Associated Press
NEW ORLEANS — A federal jury on Wednesday rejected allegations that New Orleans police unlawfully arrested two men who were videotaping them along a Carnival parade route in 2007.
Greg Griffith and Noah Learned sued in 2007, arguing the city’s police department has a habit of arresting or threatening people who videotape or photograph officers. Several journalists also testified about their encounters with police.
The seven jurors deliberated less than three hours before unanimously concluding that officers Brian Harrison and D’Meecko Hughes had probable cause to arrest Griffith and Learned and did not use excessive force.
The jury did not get to weigh in on the allegation that the department “has a custom or policy of violating a person’s First Amendment right to photograph or film police activity.”
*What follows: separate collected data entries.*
Lemma size_row (s : Z) (ri : nat) (l : list Pixel) (i : nat) (cv : Canvas2D) :
  width (forEach_from (fillCell s ri) i l cv) = width cv /\
  height (forEach_from (fillCell s ri) i l cv) = height cv.
Proof.
  revert i cv. induction l as [|p l IH]; intros i cv; [done|].
  cbn [forEach_from]. by destruct (IH (S i) (fillCell s ri p i cv)) as [-> ->].
Qed.

Lemma size_rows (s : Z) (g : CanvasState) (i : nat) (cv : Canvas2D) :
  width (forEach_from (fillRow s) i g cv) = width cv /\
  height (forEach_from (fillRow s) i g cv) = height cv.
Proof.
  revert i cv. induction g as [|row g IH]; intros i cv; [done|].
  cbn [forEach_from]. destruct (IH (S i) (fillRow s row i cv)) as [-> ->].
  apply size_row.
Qed.

Lemma inside_exportCanvas (format : Format) (s px py : Z) :
  inside (exportCanvas format s) px py
  = (0 <=? px) && (px <? Z.of_nat GRID_SIZE * s)
    && (0 <=? py) && (py <? Z.of_nat GRID_SIZE * s).
Proof. by destruct format. Qed.

(** What the export draws: a bitmap of [GRID_SIZE * s] by [GRID_SIZE * s]
    pixels in which the block of each cell has the colour of the cell. *)
Lemma downloadImage_pixels (format : Format) (s : Z) (g : CanvasState) :
  square GRID_SIZE g -> 0 < s ->
  exists cv,
    downloadImage true format s g = Some cv /\
    width cv = Z.of_nat GRID_SIZE * s /\
    height cv = Z.of_nat GRID_SIZE * s /\
    (forall (r c : nat) (color : string),
       getCell g r c = Some color ->
       forall px py,
         Z.of_nat r * s <= py < (Z.of_nat r + 1) * s ->
         Z.of_nat c * s <= px < (Z.of_nat c + 1) * s ->
         bitmap cv px py = Some color) /\
    (forall px py,
       0 <= px < Z.of_nat GRID_SIZE * s -> 0 <= py < Z.of_nat GRID_SIZE * s ->
       bitmap cv px py = getCell g (Z.to_nat (py / s)) (Z.to_nat (px / s))).
Proof.
  intros Hsq Hs. eexists. split; [apply downloadImage_exportCanvas|].
  assert (Hblock : forall (r c : nat) (color : string),
    getCell g r c = Some color ->
    forall px py,
      Z.of_nat r * s <= py < (Z.of_nat r + 1) * s ->
      Z.of_nat c * s <= px < (Z.of_nat c + 1) * s ->
      bitmap (forEach (fillRow s) g (exportCanvas format s)) px py = Some color).
  { intros r c color Hcell px py Hy Hx. unfold getCell in Hcell.
    destruct (g !! r) as [row|] eqn:Hrow; [|done]. cbn [mbind option_bind] in Hcell.
    destruct (row !! c) as [p|] eqn:Hp; [|done]. cbn [mbind option_bind] in Hcell.
    injection Hcell as <-.
    destruct Hsq as [Hlen Hrows].
    pose proof (lookup_lt_Some _ _ _ Hrow) as Hr.
    pose proof (Forall_lookup_1 (fun r => length r = GRID_SIZE) g r row Hrows Hrow)
      as Hl. cbv beta in Hl.
    pose proof (lookup_lt_Some _ _ _ Hp) as Hc.
    apply (rows_paint s Hs g 0 _ r c row p); try done; try lia.
    rewrite inside_exportCanvas.
    destruct (Z.leb_spec 0 px); [|nia].
    destruct (Z.ltb_spec px (Z.of_nat GRID_SIZE * s)); [|nia].
    destruct (Z.leb_spec 0 py); [|nia].
    destruct (Z.ltb_spec py (Z.of_nat GRID_SIZE * s)); [|nia]. done. }
  unfold forEach at 1 2.
  destruct (size_rows s g 0 (exportCanvas format s)) as [-> ->].
  split_and!.
  - by destruct format.
  - by destruct format.
  - exact Hblock.
  - intros px py Hx Hy.
    pose proof (Z.div_pos px s ltac:(lia) Hs) as Hqx.
    pose proof (Z.div_pos py s ltac:(lia) Hs) as Hqy.
    pose proof (Z.mul_div_le px s Hs) as Hlx.
    pose proof (Z.mul_succ_div_gt px s Hs) as Hux.
    pose proof (Z.mul_div_le py s Hs) as Hly.
    pose proof (Z.mul_succ_div_gt py s Hs) as Huy.
    assert (Hrx : px / s < Z.of_nat GRID_SIZE)
      by (apply Z.div_lt_upper_bound; lia).
    assert (Hry : py / s < Z.of_nat GRID_SIZE)
      by (apply Z.div_lt_upper_bound; lia).
    destruct (getCell_square GRID_SIZE g (Z.to_nat (py / s)) (Z.to_nat (px / s)))
      as [color Hcolor]; [done|lia|lia|].
    rewrite Hcolor. apply (Hblock _ _ _ Hcolor); rewrite Z2Nat.id by lia; lia.
Qed.

Lemma square_redCornerCanvas : square GRID_SIZE redCornerCanvas.
Proof. apply square_paint, square_blankCanvas. Qed.

(** Every reachable state has grids of the side [GRID_SIZE], on display
    and in the history. *)
Lemma saveToHistory_well_sized (g : CanvasState) (st : State) :
  square GRID_SIZE g -> Forall (square GRID_SIZE) (history st) ->
  well_sized (saveToHistory g (setCanvas g st)).
Proof.
  intros Hg Hh. split; [exact Hg|].
  rewrite saveToHistory_history. cbn [history historyIndex setCanvas].
  apply Forall_app. split; [|by constructor].
  unfold slice0. by apply Forall_take.
Qed.

Lemma at_index_well_sized (st : State) (i : Z) (g : CanvasState) :
  well_sized st -> at_index (history st) i = Some g -> square GRID_SIZE g.
Proof.
  intros [_ Hh]. unfold at_index. destruct (i <? 0); [done|].
  exact (Forall_lookup_1 _ _ _ _ Hh).
Qed.

Lemma undo_well_sized (st : State) :
  well_sized st -> well_sized (state_of (undo st)).
Proof.
  intros Hw. unfold undo, jsonCopy. destruct (_ >? _); [|exact Hw].
  destruct (at_index _ _) as [g|] eqn:Hg; [|exact Hw].
  split; [exact (at_index_well_sized st _ g Hw Hg)|exact (proj2 Hw)].
Qed.

Lemma redo_well_sized (st : State) :
  well_sized st -> well_sized (state_of (redo st)).
Proof.
  intros Hw. unfold redo, jsonCopy. destruct (_ <? _); [|exact Hw].
  destruct (at_index _ _) as [g|] eqn:Hg; [|exact Hw].
  split; [exact (at_index_well_sized st _ g Hw Hg)|exact (proj2 Hw)].
Qed.

Lemma drawPixel_well_sized (row col : Z) (st : State) :
  well_sized st -> well_sized (drawPixel row col st).
Proof.
  intros [Hc Hh]. apply saveToHistory_well_sized; [|exact Hh].
  by apply square_paint.
Qed.
(** When the clean check has removed something, it was the location, and
    nothing is left of it. *)
Lemma _ensure_clean_Return_rmtree location force st st' evs p :
  _ensure_clean self location force st = (Return tt, st') →
  trace st' = trace st ++ evs → EvRmtree p ∈ evs →
  ∀ q : Path, p `suffix_of` q → fs st' !! q = None.
Proof.
  intros H Ht Hp. destruct (exists_ (fs st) location) eqn:He.
  - destruct force.
    + rewrite _ensure_clean_force in H by done.
      destruct (rmtree (fs st) location) as [err|f'] eqn:Hr; [done|].
      injection H as <-. simpl in *. apply app_inv_head in Ht as <-.
      unfold cleaning_events in Hp.
      apply rmtree_inr in Hr as (_ & _ & Hgone & _).
      apply elem_of_cons in Hp as [?|Hp]; [done|].
      apply list_elem_of_singleton in Hp as [= ->]. exact Hgone.
    + by rewrite _ensure_clean_refuses in H.
  - rewrite _ensure_clean_absent in H by done. injection H as <-.
    rewrite <- (app_nil_r (trace st)) in Ht at 1.
    apply app_inv_head in Ht as <-. by apply elem_of_nil in Hp.
Qed.

(** *** Running the command *)

Lemma subprocess_call_run cmd st :
  subprocess_call host self cmd st =
    let '(outcome, f') := spawn host cmd (fs st) in
    let t := trace st ++
             [EvEcho (RunCommand cmd) false DETAIL; EvCheckCall cmd outcome] in
    match outcome with
    | NotStarted e => (Raise (OSError e), mkState (cached st) (fs st) t)
    | Exited c =>
        (if Z.eqb c 0 then Return tt
         else Raise (VirtualenvCreateError
                       (Wrapped (mkCalledProcessError c cmd))),
         mkState (cached st) f' t)
    end.
Proof.
  unfold subprocess_call, check_call, mbind, M_bind, bind, emit, get_fs.
  simpl. destruct (spawn host cmd (fs st)) as [[c|e] f']; simpl.
  - destruct (Z.eqb c 0); simpl; by rewrite <- app_assoc.
  - by rewrite <- app_assoc.
Qed.

(** The hook either stops before any command, having at most asked for
    the interpreter, or asks for the interpreter and runs one command. *)
Lemma perform_create_inv location args st r st' :
  perform_create host self location args st = (r, st') →
  (∃ e, r = Raise e ∧ appends is_find st st' ∧ fs st' = fs st) ∨
  (∃ s cmd, appends is_find st s ∧ fs s = fs st ∧
            subprocess_call host self cmd s = (r, st')).
Proof.
  unfold perform_create. destruct (kind self).
  - intros [(i & s & Hi & Hc)|(e & Hi & ->)]%bind_inv.
    + right. exists s. eexists. split; [|split]; [| |exact Hc].
      * by eapply _resolved_interpreter_appends.
      * by eapply _resolved_interpreter_same_fs.
    + left. exists e. split; [done|]. split.
      * by eapply _resolved_interpreter_appends.
      * by eapply _resolved_interpreter_same_fs.
  - intros [(i & s & Hi & Hc)|(e & Hi & ->)]%bind_inv.
    + right. exists s. eexists. split; [|split]; [| |exact Hc].
      * by eapply _resolved_interpreter_appends.
      * by eapply _resolved_interpreter_same_fs.
    + left. exists e. split; [done|]. split.
      * by eapply _resolved_interpreter_appends.
      * by eapply _resolved_interpreter_same_fs.
  - set (ver := match python self with
                | Some (String _ _ as hint) => ret hint
                | _ => _
                end).
    assert (keeps (appends is_find) ver ∧ keeps same_fs ver) as [Ha Hf].
    { subst ver. split; keeps_auto;
        solve [apply _resolved_interpreter_appends
              |apply _resolved_interpreter_same_fs]. }
    intros [(v & s & Hv & Hc)|(e & Hv & ->)]%bind_inv.
    + destruct (existsb (String.prefix "python=") args).
      * injection Hc as <- <-. left. eexists. split; [done|]. split.
        -- by eapply Ha.
        -- by eapply Hf.
      * right. exists s. eexists. split; [|split]; [| |exact Hc].
        -- by eapply Ha.
        -- by eapply Hf.
    + left. exists e. split; [done|]. split.
      * by eapply Ha.
      * by eapply Hf.
Qed.

Lemma subprocess_call_appends cmd :
  keeps (appends (λ e, negb (is_rmtree e) && negb (is_mkdir e)))
        (subprocess_call host self cmd).
Proof.
  intros st r st' H. rewrite subprocess_call_run in H.
  destruct (spawn host cmd (fs st)) as [[c|e] f']; injection H as <- <-;
    by eexists [_; _].
Qed.

Lemma perform_create_appends location args :
  keeps (appends (λ e, negb (is_rmtree e) && negb (is_mkdir e)))
        (perform_create host self location args).
Proof.
  intros st r st' [(e & _ & Ha & _)|(s & cmd & Ha & _ & Hc)]%perform_create_inv.
  - eapply appends_weaken; [|exact Ha]. by intros [].
  - etrans; [|by eapply subprocess_call_appends].
    eapply appends_weaken; [|exact Ha]. by intros [].
Qed.

Lemma get_location_run name st :
  get_location self name st =
    ((if negb (is_dir (fs st) (venv_location (project self)))
      then mkdir (venv_location (project self)) else ret tt);;
     n ← match name with
         | Some (String _ _ as n) => ret n
         | _ => ident self
         end;
     ret (joinpath (venv_location (project self))
                   (get_venv_prefix (project self) +:+ n))) st.
Proof. reflexivity. Qed.

(** With the parent directory in place, looking for the place leaves the
    file system as it is. *)
Lemma create_location_same_fs name in_project st r st1 :
  in_project = true ∨ is_dir (fs st) (venv_location (project self)) = true →
  create_location self name in_project st = (r, st1) → fs st1 = fs st.
Proof.
  unfold create_location. destruct in_project.
  - by intros _ [= <- <-].
  - intros [?|Hd]; [done|]. rewrite get_location_run, Hd. simpl negb. cbv iota.
    intros H. refine ((_ : keeps same_fs _) st r st1 H).
    keeps_auto; apply ident_same_fs.
Qed.

End Methods.

Lemma appends_elems P st st' :
  appends P st st' →
  ∃ evs, trace st' = trace st ++ evs ∧ ∀ e, e ∈ evs → P e = true.
Proof.
  intros (evs & Ht & Hf). exists evs. split; [done|]. intros e He.
  eapply forallb_forall in Hf; [done|]. by apply list_elem_of_In.
Qed.

(** ** The properties *)

(** C1: for every backend, [create] without [force] on a target location
    that exists raises the location-not-empty error; what was in the file
    system is still there unchanged, nothing has been removed and no
    command has been run. *)
Theorem create_refuses_existing_location
    host self name args in_project st location st1 :
  create_location self name in_project st = (Return location, st1) →
  exists_ (fs st) location = true →
  create host self name args false in_project st =
    (Raise (not_empty_error location), st1)
  ∧ (∀ (q : Path) n, fs st !! q = Some n → fs st1 !! q = Some n)
  ∧ (∃ evs, trace st1 = trace st ++ evs ∧
       ∀ e, e ∈ evs → is_rmtree e = false ∧ is_check_call e = false)
  ∧ (in_project = true ∨
     is_dir (fs st) (venv_location (project self)) = true →
     fs st1 = fs st).
Proof.
  intros Hloc Hex.
  assert (exists_ (fs st1) location = true) as Hex1.
  { apply exists_lookup in Hex as [n Hn]. apply exists_lookup. exists n.
    by eapply create_location_keeps_entries. }
  split; [|split; [|split]].
  - unfold create. rewrite (bind_Return _ _ _ _ _ Hloc).
    by rewrite (bind_Raise _ _ _ _ _ (_ensure_clean_refuses self _ _ Hex1)).
  - intros q n. by eapply create_location_keeps_entries.
  - apply create_location_appends, appends_elems in Hloc as (evs & Ht & He).
    exists evs. split; [done|]. intros e Hq%He. by destruct e.
  - intros Hd. by eapply create_location_same_fs.
Qed.

(** On the sample project, with the target directory taken. *)
Lemma create_refuses_existing_location_witness :
  create Sample.good_host Sample.venv39 None ["--copies"] false false
         (Sample.fresh Sample.fs_taken) =
    (Raise (not_empty_error Sample.target),
     mkState (Some Sample.py39) Sample.fs_taken [EvFindInterpreters "3.9"]).
Proof.
  refine (proj1 (create_refuses_existing_location
                   Sample.good_host Sample.venv39 None ["--copies"] false
                   (Sample.fresh Sample.fs_taken) Sample.target _ _ _)).
  - vm_compute. reflexivity.
  - vm_compute. reflexivity.
Defined.

(** C2, on a file: the target location exists as a plain file; [create]
    with [force] prints the notice, [rmtree] refuses the file, and the
    file is still there when [create] has raised. *)
Lemma create_force_on_file_counterexample :
  exists_ Sample.fs_file Sample.target = true
  ∧ create Sample.good_host Sample.venv39 None [] true false
           (Sample.fresh Sample.fs_file) =
      (Raise (OSError NotADirectoryError),
       mkState (Some Sample.py39) Sample.fs_file
               (EvFindInterpreters "3.9" :: cleaning_events Sample.target))
  ∧ Sample.fs_file !! Sample.target = Some (File "notes").
Proof. vm_compute. done. Qed.

(** C2, amended: for every backend, [create] with [force] on a target
    location that is an existing directory first prints the notice on the
    error stream, then removes the directory with all that is below it,
    and only then enters the creation hook: whatever the hook does, any
    command it runs included, comes after the removal. *)
Theorem create_force_removes_before_creating
    host self name args in_project st location st1 :
  create_location self name in_project st = (Return location, st1) →
  is_dir (fs st) location = true →
  ∃ cleaned,
    _ensure_clean self location true st1 = (Return tt, cleaned)
    ∧ trace cleaned = trace st1 ++ cleaning_events location
    ∧ (∀ q : Path, location `suffix_of` q → fs cleaned !! q = None)
    ∧ (∀ q : Path, ¬ location `suffix_of` q → fs cleaned !! q = fs st1 !! q)
    ∧ (∃ evs, trace st1 = trace st ++ evs ∧
         ∀ e, e ∈ evs → is_rmtree e = false ∧ is_check_call e = false)
    ∧ create host self name args true in_project st =
        (perform_create host self location args;; ret location) cleaned
    ∧ ∀ r st', create host self name args true in_project st = (r, st') →
        ∃ evs', trace st' = trace cleaned ++ evs' ∧
          ∀ e, e ∈ evs' → is_rmtree e = false.
Proof.
  intros Hloc Hd.
  assert (is_dir (fs st1) location = true) as Hd1.
  { apply is_dir_lookup. eapply create_location_keeps_entries; [done|].
    by apply is_dir_lookup. }
  pose proof (_ensure_clean_force self location st1 (exists_is_dir _ _ Hd1))
    as Hclean.
  rewrite (rmtree_dir _ _ Hd1) in Hclean.
  destruct (rmtree_inr _ _ _ (rmtree_dir _ _ Hd1)) as (_ & _ & Hgone & Hrest).
  eexists. split; [exact Hclean|]. simpl.
  assert (create host self name args true in_project st =
            (perform_create host self location args;; ret location)
              (mkState (cached st1)
                 (filter (λ e : list string * Node, ¬ location `suffix_of` e.1)
                         (fs st1))
                 (trace st1 ++ cleaning_events location))) as Hcreate.
  { unfold create. rewrite (bind_Return _ _ _ _ _ Hloc).
    by rewrite (bind_Return _ _ _ _ _ Hclean). }
  repeat split; try done.
  - apply create_location_appends, appends_elems in Hloc as (evs & Ht & He).
    exists evs. split; [done|]. intros e Hq%He. by destruct e.
  - intros r st'. rewrite Hcreate. intros H.
    assert (keeps (appends (λ e, negb (is_rmtree e) && negb (is_mkdir e)))
              (perform_create host self location args;; ret location)) as K.
    { keeps_auto. apply perform_create_appends. }
    apply K, appends_elems in H as (evs' & Ht & He). exists evs'.
    split; [done|]. intros e Hq%He. by destruct e.
Qed.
But city attorney Franz Zibilich said the plaintiffs never proved that claim.
The jury “didn’t buy it, and we commend them for that,” he said.
Zibilich said Griffith and Learned interfered with officers breaking up a fight. They were charged with crossing a police cordon, but the charges were dismissed about two months later.
Hughes and Harrison, who has left the department, hugged each other and their attorneys after the verdict.
Griffith, now 34 and living in Cambridge, Mass., and Learned, now 29 and living in New Orleans, were seeking money and a court order that could have required the department to change its policies.
Learned was a student at the University of Louisiana-Lafayette when he was arrested. Griffith had come to the city after Hurricane Katrina in 2005 to volunteer at a health clinic. They met at Kent State University in Ohio, where they co-founded a “Cop Watch” program to monitor police activity.
Their lawsuit cited 11 other incidents since 2005 in which police allegedly tried to stop people from taping, photographing or observing officers.
Learned said he was disappointed by the verdict but grateful to hear testimony from several witnesses, including the officers, that reinforced people’s right to tape police activity.
“Hopefully it will empower people to continue to pursue that activity,” he said.
During the trial, several journalists described run-ins they had with New Orleans police officers.
Associated Press Television News videojournalist Rich Matthews described filming an arrest with his crew in the city’s French Quarter several weeks after Katrina when an officer shoved him against a car and ordered him to stop taping. A video of the incident showed that when Matthews held up his credentials, the officer grabbed him, leaned him backward over a car, jabbed him in the stomach and unleashed a profanity-laced tirade.
Times-Picayune city editor Gordon Russell said he and a New York Times photographer were driving through the city after Katrina when they encountered a group of officers in the aftermath of an apparent shoot-out. Russell said the officers ordered them out of their car at gunpoint and briefly confiscated his notebook and the photographer’s camera.
William Gamble, a student lawyer for the plaintiffs, said the journalists’ testimony showed the department’s officers routinely violate citizens’ First Amendment rights.
“Without your intervention, officers will continue to act on this custom,” Gamble, of the Tulane Law Clinic, told jurors during closing arguments.
But Zibilich scoffed at the claim that police target people with cameras, saying a “handful of isolated incidents” doesn’t amount to a pattern of behavior.
“There’s nothing here to suggest transparency doesn’t exist or there was a cover-up,” he said.